### Task prompt
Copy the data exactly, keeping every line intact.

★ ★ ★

(* ===== verification/ApiTable.v ===== *)
(** * The table of descriptors under the calls of the socket API

    What the descriptors of the table are well-typed for, which call may
    change which descriptor, and how a free descriptor is found. *)

From S2P Require Import Prelude MultiMap Memory Notification State Association Socket SocketIO.
From S2P Require Import SocketOps SocketLife SocketAssoc SocketMaster Descriptors WrapperSockets.
From S2P Require Import WrapperIO WrapperOptions WrapperSelect Demo ApiDemo.
Local Open Scope Z_scope.

Abbreviation table := (list ExtSocketDescriptor).

(** ** Well-typed descriptors *)

Definition linger_ok (l : linger) : Prop := 0 <= l_linger l /\ (l_onoff l = 0 \/ l_onoff l = 1).

(** A descriptor of type SCTP has a socket; it has an association only if it
    is connection-oriented, which one of a one-to-one socket always is; its
    linger time is valid. *)
Record well_typed_sctp (d : ExtSocketDescriptor) : Prop := {
  ty_socket : is_Some (SCTPSocketPtr d);
  ty_association : is_Some (SCTPAssociationPtr d) -> ConnectionOriented d = true;
  ty_kind : exists co flags, socket_kind (ed_SocketType d) = Some (co, flags)
                             /\ (co = true -> ConnectionOriented d = true);
  ty_linger : linger_ok (Linger d) }.
Definition well_typed (d : ExtSocketDescriptor) : Prop :=
  ed_Type d = ESDT_SCTP -> well_typed_sctp d.

(** The object a descriptor stands for. *)
Definition same_object (d d' : ExtSocketDescriptor) : Prop :=
  ed_Type d' = ed_Type d /\ SystemSocketID d' = SystemSocketID d
  /\ ed_SocketType d' = ed_SocketType d /\ SCTPSocketPtr d' = SCTPSocketPtr d
  /\ ConnectionOriented d' = ConnectionOriented d.

Definition in_use (d : ExtSocketDescriptor) : Prop := ed_Type d <> ESDT_Invalid.

(** The tables a call on the descriptor [own] may leave behind, when it
    starts with [l0]: only [own] may have changed among the descriptors in use,
    and it still stands for the same object, unless the call is to close it. *)
Record allowed (l0 : table) (own : Z) (closing : bool) (l : table) : Prop := {
  al_length : length l = length l0;
  al_typed : Forall well_typed l;
  al_others : forall j d, l0 !! j = Some d -> in_use d -> Z.of_nat j <> own -> l !! j = Some d;
  al_own : forall j d, l0 !! j = Some d -> in_use d -> Z.of_nat j = own -> closing = false ->
    exists d', l !! j = Some d' /\ same_object d d' }.

Lemma same_object_refl d : same_object d d.
Proof. done. Qed.
Lemma same_object_trans d1 d2 d3 : same_object d1 d2 -> same_object d2 d3 -> same_object d1 d3.
Proof. unfold same_object. intuition congruence. Qed.

Lemma allowed_refl l own closing : Forall well_typed l -> allowed l own closing l.
Proof. intros Hl. split; eauto using same_object_refl. Qed.

Lemma initial_table_typed start : Forall well_typed (initial_table start).
Proof.
  unfold initial_table. apply Forall_lookup. intros i d. rewrite list_lookup_imap.
  destruct (start !! i); [|done]. intros [= <-] E. case_bool_decide; discriminate E.
Qed.

Lemma getSocket_index id i : getSocket id = Some i -> Z.of_nat i = id.
Proof.
  unfold getSocket. destruct (bool_decide (id < _)) eqn:?, (bool_decide (0 <= id)) eqn:?; try done.
  intros [= <-]. apply Z2Nat.id. by apply bool_decide_eq_true in Heqb0.
Qed.

(** ** Keeping a property of the table *)

Abbreviation safely := (wp (fun _ : Fault => True)).

Section Keep.
Context `{!Platform} `{!Kernel}.

Definition on_table (J : table -> Prop) (s s' : Api) : Prop := J (Sockets s) -> J (Sockets s').
#[export] Instance on_table_preorder J : PreOrder (on_table J).
Proof. unfold on_table. split; [intros s|intros s1 s2 s3]; auto. Qed.

Abbreviation keep J := (pres (on_table J)).
Context (J : table -> Prop).

Lemma keep_lift {X} (m : P X) : keep J (lift m).
Proof. intros s. unfold lift. destruct (m (sys s)); [|done]. by intros ?. Qed.
Lemma keep_getErrnoResult r : keep J (getErrnoResult r).
Proof. intros s. unfold getErrnoResult. by destruct (bool_decide _); intros Hl. Qed.
Lemma keep_return_with {X} (x : X) r : keep J (return_with x r).
Proof. unfold return_with. apply (pres_bind _); [apply keep_getErrnoResult|intros; apply (pres_ret _)]. Qed.
Lemma keep_syscall_with {X} (f : W -> Z * X * W) : keep J (syscall_with f).
Proof.
  intros s. unfold syscall_with. destruct (f _) as [[r x] w]. by destruct (bool_decide _); intros ?.
Qed.
Lemma keep_syscall f : keep J (syscall f).
Proof. apply (pres_bind _); [apply keep_syscall_with|intros [? []]; apply (pres_ret _)]. Qed.
Lemma keep_desc i : keep J (desc i).
Proof. intros s. unfold desc. by destruct (Sockets s !! i). Qed.
Lemma keep_read_bytes n b : keep J (read_bytes n b).
Proof. unfold read_bytes. destruct (bool_decide _); [apply (pres_ret _)|apply (pres_stop _)]. Qed.

Lemma keep_safely {X} (m : A X) :
  keep J m <-> forall s, J (Sockets s) -> safely m (fun _ s' => J (Sockets s')) s.
Proof.
  unfold pres, on_table, wp. split; intros Hm s; specialize (Hm s); destruct (m s); auto.
Qed.

(** A descriptor that has been read is well-typed. *)
Lemma keep_bind_desc {X} i (k : ExtSocketDescriptor -> A X) :
  (forall l, J l -> Forall well_typed l) ->
  (forall d, well_typed d -> keep J (k d)) -> keep J (bind (desc i) k).
Proof.
  intros HJ Hk s. unfold bind, desc. destruct (Sockets s !! i) as [d|] eqn:E; [|done].
  destruct (k d s) as [x s'|f] eqn:Ek; [|done]. intros Hl.
  pose proof (Forall_lookup_1 _ _ _ _ (HJ _ Hl) E) as Hd.
  specialize (Hk d Hd s). rewrite Ek in Hk. by apply Hk.
Qed.

Lemma keep_on_descriptor {R} (error : Z -> A R) fd sctp system :
  (forall l, J l -> Forall well_typed l) ->
  (forall z, keep J (error z)) ->
  (forall i d, Z.of_nat i = fd -> well_typed d -> keep J (sctp i d)) ->
  (forall i d, Z.of_nat i = fd -> ed_Type d = ESDT_System -> keep J (system i d)) ->
  keep J (on_descriptor error fd sctp system).
Proof.
  intros HJ He Hc Hs. unfold on_descriptor. destruct (getSocket fd) as [i|] eqn:E; [|done].
  apply getSocket_index in E. apply keep_bind_desc; [done|]. intros d Hd.
  destruct (ed_Type d) eqn:?; auto.
Qed.
End Keep.
Abbreviation keep J := (pres (on_table J)).
#[export] Hint Resolve keep_lift keep_getErrnoResult keep_return_with keep_syscall_with
  keep_syscall keep_desc keep_read_bytes : pres.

★ ★ ★

### Answer section
(* ===== verification/ApiTable.v ===== *)
(** * The table of descriptors under the calls of the socket API

    What the descriptors of the table are well-typed for, which call may
    change which descriptor, and how a free descriptor is found. *)

From S2P Require Import Prelude MultiMap Memory Notification State Association Socket SocketIO.
From S2P Require Import SocketOps SocketLife SocketAssoc SocketMaster Descriptors WrapperSockets.
From S2P Require Import WrapperIO WrapperOptions WrapperSelect Demo ApiDemo.
Local Open Scope Z_scope.

Abbreviation table := (list ExtSocketDescriptor).

(** ** Well-typed descriptors *)

Definition linger_ok (l : linger) : Prop := 0 <= l_linger l /\ (l_onoff l = 0 \/ l_onoff l = 1).

(** A descriptor of type SCTP has a socket; it has an association only if it
    is connection-oriented, which one of a one-to-one socket always is; its
    linger time is valid. *)
Record well_typed_sctp (d : ExtSocketDescriptor) : Prop := {
  ty_socket : is_Some (SCTPSocketPtr d);
  ty_association : is_Some (SCTPAssociationPtr d) -> ConnectionOriented d = true;
  ty_kind : exists co flags, socket_kind (ed_SocketType d) = Some (co, flags)
                             /\ (co = true -> ConnectionOriented d = true);
  ty_linger : linger_ok (Linger d) }.
Definition well_typed (d : ExtSocketDescriptor) : Prop :=
  ed_Type d = ESDT_SCTP -> well_typed_sctp d.

(** The object a descriptor stands for. *)
Definition same_object (d d' : ExtSocketDescriptor) : Prop :=
  ed_Type d' = ed_Type d /\ SystemSocketID d' = SystemSocketID d
  /\ ed_SocketType d' = ed_SocketType d /\ SCTPSocketPtr d' = SCTPSocketPtr d
  /\ ConnectionOriented d' = ConnectionOriented d.

Definition in_use (d : ExtSocketDescriptor) : Prop := ed_Type d <> ESDT_Invalid.

(** The tables a call on the descriptor [own] may leave behind, when it
    starts with [l0]: only [own] may have changed among the descriptors in use,
    and it still stands for the same object, unless the call is to close it. *)
Record allowed (l0 : table) (own : Z) (closing : bool) (l : table) : Prop := {
  al_length : length l = length l0;
  al_typed : Forall well_typed l;
  al_others : forall j d, l0 !! j = Some d -> in_use d -> Z.of_nat j <> own -> l !! j = Some d;
  al_own : forall j d, l0 !! j = Some d -> in_use d -> Z.of_nat j = own -> closing = false ->
    exists d', l !! j = Some d' /\ same_object d d' }.

Lemma same_object_refl d : same_object d d.
Proof. done. Qed.
Lemma same_object_trans d1 d2 d3 : same_object d1 d2 -> same_object d2 d3 -> same_object d1 d3.
Proof. unfold same_object. intuition congruence. Qed.

Lemma allowed_refl l own closing : Forall well_typed l -> allowed l own closing l.
Proof. intros Hl. split; eauto using same_object_refl. Qed.

Lemma initial_table_typed start : Forall well_typed (initial_table start).
Proof.
  unfold initial_table. apply Forall_lookup. intros i d. rewrite list_lookup_imap.
  destruct (start !! i); [|done]. intros [= <-] E. case_bool_decide; discriminate E.
Qed.

Lemma getSocket_index id i : getSocket id = Some i -> Z.of_nat i = id.
Proof.
  unfold getSocket. destruct (bool_decide (id < _)) eqn:?, (bool_decide (0 <= id)) eqn:?; try done.
  intros [= <-]. apply Z2Nat.id. by apply bool_decide_eq_true in Heqb0.
Qed.

(** ** Keeping a property of the table *)

Abbreviation safely := (wp (fun _ : Fault => True)).

Section Keep.
Context `{!Platform} `{!Kernel}.

Definition on_table (J : table -> Prop) (s s' : Api) : Prop := J (Sockets s) -> J (Sockets s').
#[export] Instance on_table_preorder J : PreOrder (on_table J).
Proof. unfold on_table. split; [intros s|intros s1 s2 s3]; auto. Qed.

Abbreviation keep J := (pres (on_table J)).
Context (J : table -> Prop).

Lemma keep_lift {X} (m : P X) : keep J (lift m).
Proof. intros s. unfold lift. destruct (m (sys s)); [|done]. by intros ?. Qed.
Lemma keep_getErrnoResult r : keep J (getErrnoResult r).
Proof. intros s. unfold getErrnoResult. by destruct (bool_decide _); intros Hl. Qed.
Lemma keep_return_with {X} (x : X) r : keep J (return_with x r).
Proof. unfold return_with. apply (pres_bind _); [apply keep_getErrnoResult|intros; apply (pres_ret _)]. Qed.
Lemma keep_syscall_with {X} (f : W -> Z * X * W) : keep J (syscall_with f).
Proof.
  intros s. unfold syscall_with. destruct (f _) as [[r x] w]. by destruct (bool_decide _); intros ?.
Qed.
Lemma keep_syscall f : keep J (syscall f).
Proof. apply (pres_bind _); [apply keep_syscall_with|intros [? []]; apply (pres_ret _)]. Qed.
Lemma keep_desc i : keep J (desc i).
Proof. intros s. unfold desc. by destruct (Sockets s !! i). Qed.
Lemma keep_read_bytes n b : keep J (read_bytes n b).
Proof. unfold read_bytes. destruct (bool_decide _); [apply (pres_ret _)|apply (pres_stop _)]. Qed.

Lemma keep_safely {X} (m : A X) :
  keep J m <-> forall s, J (Sockets s) -> safely m (fun _ s' => J (Sockets s')) s.
Proof.
  unfold pres, on_table, wp. split; intros Hm s; specialize (Hm s); destruct (m s); auto.
Qed.

(** A descriptor that has been read is well-typed. *)
Lemma keep_bind_desc {X} i (k : ExtSocketDescriptor -> A X) :
  (forall l, J l -> Forall well_typed l) ->
  (forall d, well_typed d -> keep J (k d)) -> keep J (bind (desc i) k).
Proof.
  intros HJ Hk s. unfold bind, desc. destruct (Sockets s !! i) as [d|] eqn:E; [|done].
  destruct (k d s) as [x s'|f] eqn:Ek; [|done]. intros Hl.
  pose proof (Forall_lookup_1 _ _ _ _ (HJ _ Hl) E) as Hd.
  specialize (Hk d Hd s). rewrite Ek in Hk. by apply Hk.
Qed.

Lemma keep_on_descriptor {R} (error : Z -> A R) fd sctp system :
  (forall l, J l -> Forall well_typed l) ->
  (forall z, keep J (error z)) ->
  (forall i d, Z.of_nat i = fd -> well_typed d -> keep J (sctp i d)) ->
  (forall i d, Z.of_nat i = fd -> ed_Type d = ESDT_System -> keep J (system i d)) ->
  keep J (on_descriptor error fd sctp system).
Proof.
  intros HJ He Hc Hs. unfold on_descriptor. destruct (getSocket fd) as [i|] eqn:E; [|done].
  apply getSocket_index in E. apply keep_bind_desc; [done|]. intros d Hd.
  destruct (ed_Type d) eqn:?; auto.
Qed.
End Keep.
Abbreviation keep J := (pres (on_table J)).
#[export] Hint Resolve keep_lift keep_getErrnoResult keep_return_with keep_syscall_with
  keep_syscall keep_desc keep_read_bytes : pres.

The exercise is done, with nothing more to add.